Partager

De l’origine de la crise à la Chambre de commerce et d’industrie du Mali (CCIM) en passant par le contentieux pendant devant les tribunaux et la médiation avortée du Haut conseil islamique, le candidat du Groupement des commerçants du Mali, Ousmane Guittèye, opposé à Jeamille Bittar à l’élection consulaire du district, nous entretient. M. Guittèye déclare que le récent arrêt de la Cour suprême est loin d’être une victoire pour M. Bittar et la lutte ne fait que commencer. Interview.

Les Echos : L’élection consulaire de la Chambre de commerce et d’industrie de Bamako, à laquelle vous êtes candidat contre le président sortant Jeamille Bittar, au nom du Groupement des commerçants du Mali, est dans l’impasse. Pourquoi cette crise que la CCIM n’avait jamais connue ?

Ousmane Guittèye :
La crise qui perdure est née des suites d’élections truquées. A Bamako, il y a eu tout sauf des élections. Tous les moyens sont bons pour gagner dans une élection, c’est vrai. Mais, il faut utiliser des moyens conventionnels. Si un candidat triche à visage découvert, au dépouillement, on doit pouvoir faire la part des choses. Le jour des élections, le président de la commission d’organisation a fait évacuer la salle de vote sous prétexte qu’il va faire simplement les dépouillements. La foule des partisans des deux candidats a été chassée de la cour du Centre international des conférences de Bamako. Les huissiers et même la presse, qui étaient dans la salle pour faire uniquement leur travail, ont été priés de quitter. Mais, le dépouillement même n’a pas eu lieu cette nuit-là. Ça été fait le lendemain. Tout cela avait pour dessein d’orchestrer un coup bas. La suite est connue ; Bittar a été déclaré vainqueur avec plus de 405 procurations contre zéro procuration pour notre compte. Les mêmes tripatouillages continuent malheureusement.

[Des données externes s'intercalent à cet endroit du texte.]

Lemma standard_digest sz (cut : list Z → list Z) :
  (∀ l, length l = (words `min` n * k)%nat → length (cut l) = sz) →
  (∀ l, Forall (λ b, 0 ≤ b < 256) l → Forall (λ b, 0 ≤ b < 256) (cut l)) →
  Digest (mkOps (init_with h0) (update B process)
      (pad B L LP len_bytes process ;; s <- gets id ;; mret (cut (flat_map word_bytes (take n (c_h s))))))
    B sz (λ m, cut (standard m)).
Proof using Type*.
  intros Hcut Hcutb. split.
  - intros ms s Hb Hn.
    destruct (stream_correct B process HB L LP len_bytes HL HLP HLB Hlen8 h0 ms s Hb Hn)
      as (s' & Hrun & Hh & Hb'). exists s'. split; [|done]. cbn [o_init o_update o_sum].
    set (s1 := mkCtx 0 h0 (c_buf s)) in *. rewrite (bind_run _ _ s tt s1) in Hrun by done.
    rewrite (bind_run _ _ s tt s1) by done.
    unfold updates in Hrun. unfold mbind in Hrun |- *.
    destruct (mforeach (update B process) ms s1); try done. rewrite Hrun. simpl.
    unfold standard. by rewrite Hh, reference_ext.
  - intros m. apply Hcut. unfold standard. rewrite (proj1 (flat_bytes _ k _ Hword)), length_take.
    f_equal. rewrite Nat.min_comm. f_equal. unfold reference.
    generalize (reshape (replicate (length (m ++ padding B L LP len_bytes (length m)) / B) B)
      (m ++ padding B L LP len_bytes (length m))). intros l. generalize Hh0. generalize h0.
    induction l as [|b l IH]; intros h Hh; simpl; auto.
  - intros m. apply Hcutb, (proj2 (flat_bytes _ k _ Hword)).
Qed.
End instances.

(** The initial states and the eight digests of the standards. *)
Definition h_md5 : list Z := [0x67452301; 0xefcdab89; 0x98badcfe; 0x10325476].
Definition h_sha1 : list Z := [0x67452301; 0xEFCDAB89; 0x98BADCFE; 0x10325476; 0xC3D2E1F0].
Definition h_sha224 : list Z :=
  [0xc1059ed8; 0x367cd507; 0x3070dd17; 0xf70e5939;
   0xffc00b31; 0x68581511; 0x64f98fa7; 0xbefa4fa4].
Definition h_sha256 : list Z :=
  [0x6a09e667; 0xbb67ae85; 0x3c6ef372; 0xa54ff53a;
   0x510e527f; 0x9b05688c; 0x1f83d9ab; 0x5be0cd19].
Definition h_sha384 : list Z :=
  [0xcbbb9d5dc1059ed8; 0x629a292a367cd507; 0x9159015a3070dd17; 0x152fecd8f70e5939;
   0x67332667ffc00b31; 0x8eb44a8768581511; 0xdb0c2e0d64f98fa7; 0x47b5481dbefa4fa4].
Definition h_sha512 : list Z :=
  [0x6a09e667f3bcc908; 0xbb67ae8584caa73b; 0x3c6ef372fe94f82b; 0xa54ff53a5f1d36f1;
   0x510e527fade682d1; 0x9b05688c2b3e6c1f; 0x1f83d9abfb41bd6b; 0x5be0cd19137e2179].
Definition h_sha512_224 : list Z :=
  [0x8c3d37c819544da2; 0x73e1996689dcd4d6; 0x1dfab7ae32ff9c82; 0x679dd514582f9fcf;
   0x0f6d2b697bd44da8; 0x77e36f7304c48942; 0x3f9d85a86a1d36c8; 0x1112e6ad91d692a1].
Definition h_sha512_256 : list Z :=
  [0x22312194fc2bf72c; 0x9f555fa3c84c64c2; 0x2393b86b6f53b151; 0x963877195940eabd;
   0x96283ee2a88effe3; 0xbe5e1e2553863992; 0x2b0199fc2c85b8aa; 0x0eb72ddc81c52ca2].
Definition fips256 : list Z → list Z → list Z :=
  fips_compress 32 4 64 K256 S0_256 S1_256 R0_256 R1_256.
Definition fips512 : list Z → list Z → list Z :=
  fips_compress 64 8 80 K512 S0_512 S1_512 R0_512 R1_512.
Definition std_md5 : list Z → list Z :=
  standard 64 56 56 (le_bytes 8) rfc1321_compress (le_bytes 4) 4 h_md5.
Definition std_sha1 : list Z → list Z :=
  standard 64 56 56 (be_bytes 8) rfc3174_compress (be_bytes 4) 5 h_sha1.
Definition std_sha256 (n : nat) (h0 : list Z) : list Z → list Z :=
  standard 64 56 56 (be_bytes 8) fips256 (be_bytes 4) n h0.
(** The length field of SHA-512 has 16 bytes; the upper eight are zero here. *)
Definition std_sha512 (n : nat) (h0 : list Z) : list Z → list Z :=
  standard 128 112 120 (be_bytes 8) fips512 (be_bytes 8) n h0.

Lemma add_words_length w h x : length (add_words w h x) = (length h `min` length x)%nat.
Proof. apply length_zip_with. Qed.

Lemma md5_words h buf : length h = 4%nat → length (rfc1321_compress h buf) = 4%nat.
Proof.
  intros H. unfold rfc1321_compress.
  destruct (fold_left _ _ _) as [[[a b] c] d]. by rewrite add_words_length, H.
Qed.
Lemma sha1_words h buf : length h = 5%nat → length (rfc3174_compress h buf) = 5%nat.
Proof.
  intros H. unfold rfc3174_compress.
  destruct (fold_left _ _ _) as [[[[a b] c] d] e]. by rewrite add_words_length, H.
Qed.
Lemma sha2_words w wb n K S0 S1 R0 R1 h buf : length h = 8%nat →
  length (fips_compress w wb n K S0 S1 R0 R1 h buf) = 8%nat.
Proof.
  intros H. unfold fips_compress. rewrite add_words_length, H.
  enough (length (fold_left (fips_step w wb K S0 S1 R0 R1 buf) (seq 0 n) h) = 8%nat) as -> by done.
  generalize (seq 0 n). intros l. revert h H. induction l as [|t l IH]; intros h H; simpl; [done|].
  apply IH. unfold fips_step. by destruct h as [|? [|? [|? [|? [|? [|? [|? [|? [|]]]]]]]]].
Qed.

Lemma digest_ext ops sum block sz ref :
  (∀ s, o_sum ops s = sum s) → Digest ops block sz ref →
  Digest (mkOps (o_init ops) (o_update ops) sum) block sz ref.
Proof.
  intros Hs [Hrun Hl Hb]. split; [|done|done]. intros ms s H1 H2. cbn [o_init o_update o_sum].
  destruct (Hrun ms s H1 H2) as (s' & Hr & ?). exists s'. split; [|done]. rewrite <- Hr.
  unfold mbind. destruct (o_init ops s); [|done..].
  by destruct (mforeach (o_update ops) ms _).
Qed.

#[export] Instance md5_digest : Digest md5_ops 64 16 std_md5.
Proof.
  apply (standard_digest 64 56 56 (le_bytes 8) md5_processblock rfc1321_compress (le_bytes 4) 4 4 4 h_md5)
    with (cut := id); try (done || lia); auto using md5_compress, md5_words, length_le_bytes, le_bytes_ok.
Qed.
#[export] Instance sha1_digest : Digest sha1_ops 64 20 std_sha1.
Proof.
  apply (standard_digest 64 56 56 (be_bytes 8) sha1_processblock rfc3174_compress (be_bytes 4) 4 5 5 h_sha1)
    with (cut := id); try (done || lia); auto using sha1_compress, sha1_words, length_be_bytes, be_bytes_ok.
Qed.

Lemma sha256_digest_n n h0 : length h0 = 8%nat → (n ≤ 8)%nat →
  Digest (mkOps (init_with h0) sha256_update (sha256_sum_n n)) 64 (4 * n) (std_sha256 n h0).
Proof.
  intros Hh Hn.
  apply (standard_digest 64 56 56 (be_bytes 8) sha256_processblock fips256 (be_bytes 4) 4 8 n h0)
    with (cut := id); auto using length_be_bytes, be_bytes_ok, sha2_words; try lia.
  - intros. apply sha2_compress. lia.
  - intros. by apply sha2_words.
  - intros l Hl. unfold id. lia.
Qed.
Lemma sha512_digest_n n h0 (cut : list Z → list Z) sz : length h0 = 8%nat → (n ≤ 8)%nat →
  (∀ l, length l = (8 * n)%nat → length (cut l) = sz) →
  (∀ l, Forall (λ b, 0 ≤ b < 256) l → Forall (λ b, 0 ≤ b < 256) (cut l)) →
  Digest (mkOps (init_with h0) sha512_update (buf <- sha512_sum_n n ;; mret (cut buf))) 128 sz
    (λ m, cut (std_sha512 n h0 m)).
Proof.
  intros Hh Hn Hcut Hcutb.
  apply (digest_ext (mkOps (init_with h0) sha512_update (sha512_pad ;; s <- gets id ;;
    mret (cut (flat_map (be_bytes 8) (take n (c_h s))))))).
  { intros s. unfold sha512_sum_n, mbind. simpl. by destruct (sha512_pad s). }
  apply (standard_digest 128 112 120 (be_bytes 8) sha512_processblock fips512 (be_bytes 8) 8 8 n h0);
    auto using length_be_bytes, be_bytes_ok, sha2_words; try lia.
  - intros. apply sha2_compress. lia.
  - intros. by apply sha2_words.
  - intros l Hl. apply Hcut. lia.
Qed.

#[export] Instance sha224_digest : Digest sha224_ops 64 28 (std_sha256 7 h_sha224).
Proof. apply sha256_digest_n; [done|lia]. Qed.
#[export] Instance sha256_digest : Digest sha256_ops 64 32 (std_sha256 8 h_sha256).
Proof. apply sha256_digest_n; [done|lia]. Qed.

Lemma sha512_whole n h0 : length h0 = 8%nat → (n ≤ 8)%nat →
  Digest (mkOps (init_with h0) sha512_update (sha512_sum_n n)) 128 (8 * n) (std_sha512 n h0).
Proof.
  intros Hh Hn. apply (digest_ext (mkOps (init_with h0) sha512_update (buf <- sha512_sum_n n ;; mret buf))).
  { intros s. unfold mbind. simpl. by destruct (sha512_sum_n n s). }
  by apply (sha512_digest_n n h0 id).
Qed.
#[export] Instance sha384_digest : Digest sha384_ops 128 48 (std_sha512 6 h_sha384).
Proof. apply sha512_whole; [done|lia]. Qed.
#[export] Instance sha512_digest : Digest sha512_ops 128 64 (std_sha512 8 h_sha512).
Proof. apply sha512_whole; [done|lia]. Qed.
#[export] Instance sha512_256_digest : Digest sha512_256_ops 128 32 (std_sha512 4 h_sha512_256).
Proof. apply sha512_whole; [done|lia]. Qed.
#[export] Instance sha512_224_digest :
  Digest sha512_224_ops 128 28 (λ m, take 28 (std_sha512 4 h_sha512_224 m)).
Proof.
  apply (sha512_digest_n 4 h_sha512_224 (take 28) 28); [done|lia| |].
  - intros l Hl. rewrite length_take. lia.
  - intros l Hl. by apply Forall_take.
Qed.

(** All digests of the library with their block and digest sizes and the
    function of the standard. *)
Definition digests : list (crypt_ops * nat * nat * (list Z → list Z)) := [
  (md5_ops, 64%nat, 16%nat, std_md5); (sha1_ops, 64%nat, 20%nat, std_sha1);
  (sha224_ops, 64%nat, 28%nat, std_sha256 7 h_sha224);
  (sha256_ops, 64%nat, 32%nat, std_sha256 8 h_sha256);
  (sha384_ops, 128%nat, 48%nat, std_sha512 6 h_sha384);
  (sha512_ops, 128%nat, 64%nat, std_sha512 8 h_sha512);
  (sha512_224_ops, 128%nat, 28%nat, λ m, take 28 (std_sha512 4 h_sha512_224 m));
  (sha512_256_ops, 128%nat, 32%nat, std_sha512 4 h_sha512_256)].

Lemma digests_laws : Forall (λ '(ops, block, sz, ref), Digest ops block sz ref) digests.
Proof. unfold digests. do 8 (apply Forall_cons; split; [apply _|]). constructor. Qed.

(** C28: MD5, SHA-1, SHA-224, SHA-256, SHA-384, SHA-512, SHA-512/224 and
    SHA-512/256 compute the function of their standard (padded message,
    message schedule as a recurrence, one round at a time), in whatever pieces
    the message is given and whatever the context held before; the code never
    leaves its block buffer. *)
Theorem digests_standard ops block sz ref ms s :
  In (ops, block, sz, ref) digests → length (c_buf s) = block →
  Z.of_nat (length (concat ms)) < 2 ^ 61 →
  ∃ s', (o_init ops ;; mforeach (o_update ops) ms ;; o_sum ops) s = Ok (ref (concat ms)) s' ∧
    length (ref (concat ms)) = sz ∧ length (c_buf s') = block.
Proof.
  intros Hin Hb Hn. pose proof digests_laws as Hall. rewrite Forall_forall in Hall.
  specialize (Hall (ops, block, sz, ref) ltac:(by apply list_elem_of_In)). simpl in Hall.
  destruct (digest_run ms s Hb Hn) as (s' & ? & ?). exists s'.
  split_and!; auto. apply digest_length.
Qed.

Lemma digests_standard_witness : ∃ s',
  (o_init sha256_ops ;; mforeach (o_update sha256_ops) [[97]; [98; 99]] ;; o_sum sha256_ops)
    (mkCtx 0 [] (replicate 64 7)) = Ok (std_sha256 8 h_sha256 [97; 98; 99]) s' ∧
  length (std_sha256 8 h_sha256 [97; 98; 99]) = 32%nat ∧ length (c_buf s') = 64%nat.
Proof.
  apply (digests_standard sha256_ops 64 32 (std_sha256 8 h_sha256) [[97]; [98; 99]]).
  - do 3 right. left. reflexivity.
  - reflexivity.
  - vm_compute. reflexivity.
Defined.

(** The test vectors: the message abc, and for MD5 and SHA-256 a message of two blocks
    in two pieces. *)
Definition digest_of (ops : crypt_ops) (block : nat) (ms : list (list Z)) : list Z :=
  match (o_init ops ;; mforeach (o_update ops) ms ;; o_sum ops) (mkCtx 0 [] (replicate block 0)) with
  | Ok md _ => md
  | _ => []
  end.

Les Echos : La crise perdure, vous l’avez dit. Votre camp a porté plainte au Tribunal administratif, qui a confirmé le résultat des urnes. La Cour suprême que vous avez saisie a confirmé le verdict précédent. Vous sentez-vous vaincu ?

O. G. :
Attention ! Pour nous, le Tribunal administratif et la Cour suprême n’ont pas confirmé la victoire de x ou de y. Ils ont tout simplement refusé de juger le contentieux. Le Tribunal administratif a dit, que notre plainte est irrecevable. Nous avons saisi la Cour suprême qui dit qu’elle préfère s’en tenir à la décision du Tribunal administratif. Nous avons alors jugé utile de déposer séance tenante un recours en révision. Une nouvelle procédure qui commence devant la même Cour et elle est suspensive. On attend de voir si elle acceptera de la juger ou non. Nous ne nous sentons pas du tout vaincu comme le prétendent certains. Ce n’est pas encore l’épilogue. Bittar ne sera pas installé président de la CCIM tant que notre recours en révision n’est pas vidé et le contentieux définitivement clos. Aucun bureau ne sera installé par lui au nom des commerçants. Mais, ce que je puis vous dire, c’est que la patience est un long chemin doré. On ne sait pas ce que demain nous réserve. Ce qui est sûr, on se battra jusqu’au bout.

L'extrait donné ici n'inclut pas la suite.